══ Extracted entries

(** * Command scheduler of the XRT 2018.2 kernel drivers

    Shallow embedding of the command scheduler of
    [driver/xclng/drm/xocl/subdev/mb_scheduler.c] (module [Xocl], PCIe
    devices) and of [driver/zynq/kernel2/drm/zocl/sched_exec.c] (module
    [Zocl], MPSoC devices), with the properties of the scheduler that the
    specification states.

    Conventions.
    - A [u32] is a [Z] in [0, 2^32); wrap-around is written out with [u32].
    - A C array is a list; reading or writing outside the list is the
      [Fault OutOfBounds] result, dereferencing a missing object is
      [Fault NullPointer], dividing by zero is [Fault DivideByZero].
    - Stateful code is a function [world -> result (A * world)].
    - A pointer to a command, a buffer object or a client is a key ([nat])
      of the corresponding finite map of the world.
    - MMIO writes are appended to the [mmio] trace of the world, with the
      address given relative to the mapped base of the device. *)

From Stdlib Require Import ZArith List Lia Bool.
From stdpp Require Import base option list gmap.
Import ListNotations.
Local Open Scope Z_scope.

(** ** Results and the state-and-fault monad *)

Inductive fault : Type := OutOfBounds | DivideByZero | NullPointer.

Inductive result (A : Type) : Type :=
| Ok (a : A)
| Fault (f : fault).
Arguments Ok {A} a.
Arguments Fault {A} f.

Definition M (S A : Type) : Type := S -> result (A * S).

Definition ret {S A : Type} (a : A) : M S A := fun s => Ok (a, s).

Definition bind {S A B : Type} (m : M S A) (k : A -> M S B) : M S B :=
  fun s => match m s with
           | Ok (a, s') => k a s'
           | Fault f => Fault f
           end.

Definition lift {S A : Type} (r : result A) : M S A :=
  fun s => match r with Ok a => Ok (a, s) | Fault f => Fault f end.

Definition gets {S A : Type} (f : S -> A) : M S A := fun s => Ok (f s, s).

Definition modify {S : Type} (f : S -> S) : M S unit := fun s => Ok (tt, f s).

Notation "x <- c ;; k" := (bind c (fun x => k))
  (at level 100, c at level 99, right associativity).
Notation "c ;;; k" := (bind c (fun _ => k))
  (at level 100, right associativity).

(** [for_each l f] runs [f] on the elements of [l] in order: a C [for]
    loop whose index values are the elements of [l]. *)
Fixpoint for_each {S A : Type} (l : list A) (f : A -> M S unit) : M S unit :=
  match l with
  | [] => ret tt
  | x :: l' => f x ;;; for_each l' f
  end.

(** ** 32-bit words and arrays *)

Definition u32 (x : Z) : Z := x mod 2 ^ 32.

(** Modelled from the spec: the macros [XOCL_U32_MASK] and [U32_MASK] are
    declared in headers that are not under src/; the bitmaps are "32-bit
    words", so the mask is the word with all 32 bits set. *)
Definition U32_MASK : Z := 4294967295.

Definition arr_get {A : Type} (a : list A) (i : Z) : result A :=
  if 0 <=? i then
    match a !! Z.to_nat i with
    | Some x => Ok x
    | None => Fault OutOfBounds
    end
  else Fault OutOfBounds.

Definition arr_set {A : Type} (a : list A) (i : Z) (x : A) : result (list A) :=
  if (0 <=? i) && (i <? Z.of_nat (length a))
  then Ok (<[Z.to_nat i := x]> a)
  else Fault OutOfBounds.

(** The lowest position in [0, 32) at which [mask] has bit value [b]. *)
Definition first_bit (b : bool) (mask : Z) : option Z :=
  find (fun i => Bool.eqb (Z.testbit mask i) b) (seqZ 0 32).

(** The kernel's [ffs]: one plus the position of the least significant set
    bit, 0 for a zero word. *)
Definition ffs (mask : Z) : Z :=
  match first_bit true mask with Some i => i + 1 | None => 0 end.

(** The kernel's [ffz]: the position of the least significant zero bit.
    It is undefined for the all-ones word, where this model returns 32;
    both callers exclude that word before the call. *)
Definition ffz (mask : Z) : Z :=
  match first_bit false mask with Some i => i | None => 32 end.

(** ffs_or_neg_one() - Find first set bit in a 32 bit mask (an [int]). *)
Definition ffs_or_neg_one (mask : Z) : Z :=
  if mask =? 0 then -1 else ffs mask - 1.

(** ffz_or_neg_one() - First zero bit in bit mask (an [int]). *)
Definition ffz_or_neg_one (mask : Z) : Z :=
  if mask =? U32_MASK then -1 else ffz mask.

(** cu_mask_idx() - CU mask index for a given cu index. *)
Definition cu_mask_idx (cu_idx : Z) : Z := Z.shiftr cu_idx 5.

(** cu_idx_in_mask() - CU idx within its mask. *)
Definition cu_idx_in_mask (cu_idx : Z) : Z :=
  u32 (cu_idx - u32 (Z.shiftl (cu_mask_idx cu_idx) 5)).

(** cu_idx_from_mask() - global idx of the CU at [cu_idx] in mask [mask_idx]. *)
Definition cu_idx_from_mask (cu_idx mask_idx : Z) : Z :=
  u32 (cu_idx + u32 (Z.shiftl mask_idx 5)).

(** slot_mask_idx() - Slot mask idx index for a given slot_idx. *)
Definition slot_mask_idx (slot_idx : Z) : Z := Z.shiftr slot_idx 5.

(** slot_idx_in_mask() - Index of slot within the mask that contains it. *)
Definition slot_idx_in_mask (slot_idx : Z) : Z :=
  u32 (slot_idx - u32 (Z.shiftl (slot_mask_idx slot_idx) 5)).

(** slot_idx_from_mask_idx() - global idx of the slot at [slot_idx] in mask
    [mask_idx]. *)
Definition slot_idx_from_mask_idx (slot_idx mask_idx : Z) : Z :=
  u32 (slot_idx + u32 (Z.shiftl mask_idx 5)).

(** The value of an [unsigned int] returned through an [int]. *)
Definition to_int (x : Z) : Z :=
  if u32 x <? 2 ^ 31 then u32 x else u32 x - 2 ^ 32.

(** [atomic_inc] and [atomic_dec] on an [atomic_t], an [int] that wraps
    around, [atomic64_inc] on an [atomic64_t], and [++] on an
    [unsigned long]. *)
Definition atomic_inc (v : Z) : Z := to_int (v + 1).

Definition atomic_dec (v : Z) : Z := to_int (v - 1).

Definition atomic64_inc (v : Z) : Z :=
  let x := (v + 1) mod 2 ^ 64 in
  if x <? 2 ^ 63 then x else x - 2 ^ 64.

Definition ulong_inc (v : Z) : Z := (v + 1) mod 2 ^ 64.

(** Modelled from the spec: the array bounds are macros of headers that are
    not under src/ ("slot_status[4]", "cu_status[4]", "submitted_cmds[128]",
    "cu_addr_map[128]", "up to MAX_CHAIN=8"). *)
Definition MAX_SLOTS : Z := 128.
Definition MAX_CUS : Z := 128.
Definition MAX_U32_SLOT_MASKS : Z := 4.
Definition MAX_U32_CU_MASKS : Z := 4.
Definition MAX_DEPS : Z := 8.

(** An MMIO write: [iowrite32(val, base + addr)]. *)
Inductive io : Type := iowrite32 (val addr : Z).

════

What the task requires
Set out exactly the run of lines that begins at the line holding "u32 (slot_idx + u32 (Z.shiftl mask_idx 5))." and ends at the last line of the data.

Worked solution
  u32 (slot_idx + u32 (Z.shiftl mask_idx 5)).

(** The value of an [unsigned int] returned through an [int]. *)
Definition to_int (x : Z) : Z :=
  if u32 x <? 2 ^ 31 then u32 x else u32 x - 2 ^ 32.

(** [atomic_inc] and [atomic_dec] on an [atomic_t], an [int] that wraps
    around, [atomic64_inc] on an [atomic64_t], and [++] on an
    [unsigned long]. *)
Definition atomic_inc (v : Z) : Z := to_int (v + 1).

Definition atomic_dec (v : Z) : Z := to_int (v - 1).

Definition atomic64_inc (v : Z) : Z :=
  let x := (v + 1) mod 2 ^ 64 in
  if x <? 2 ^ 63 then x else x - 2 ^ 64.

Definition ulong_inc (v : Z) : Z := (v + 1) mod 2 ^ 64.

(** Modelled from the spec: the array bounds are macros of headers that are
    not under src/ ("slot_status[4]", "cu_status[4]", "submitted_cmds[128]",
    "cu_addr_map[128]", "up to MAX_CHAIN=8"). *)
Definition MAX_SLOTS : Z := 128.
Definition MAX_CUS : Z := 128.
Definition MAX_U32_SLOT_MASKS : Z := 4.
Definition MAX_U32_CU_MASKS : Z := 4.
Definition MAX_DEPS : Z := 8.

(** An MMIO write: [iowrite32(val, base + addr)]. *)
Inductive io : Type := iowrite32 (val addr : Z).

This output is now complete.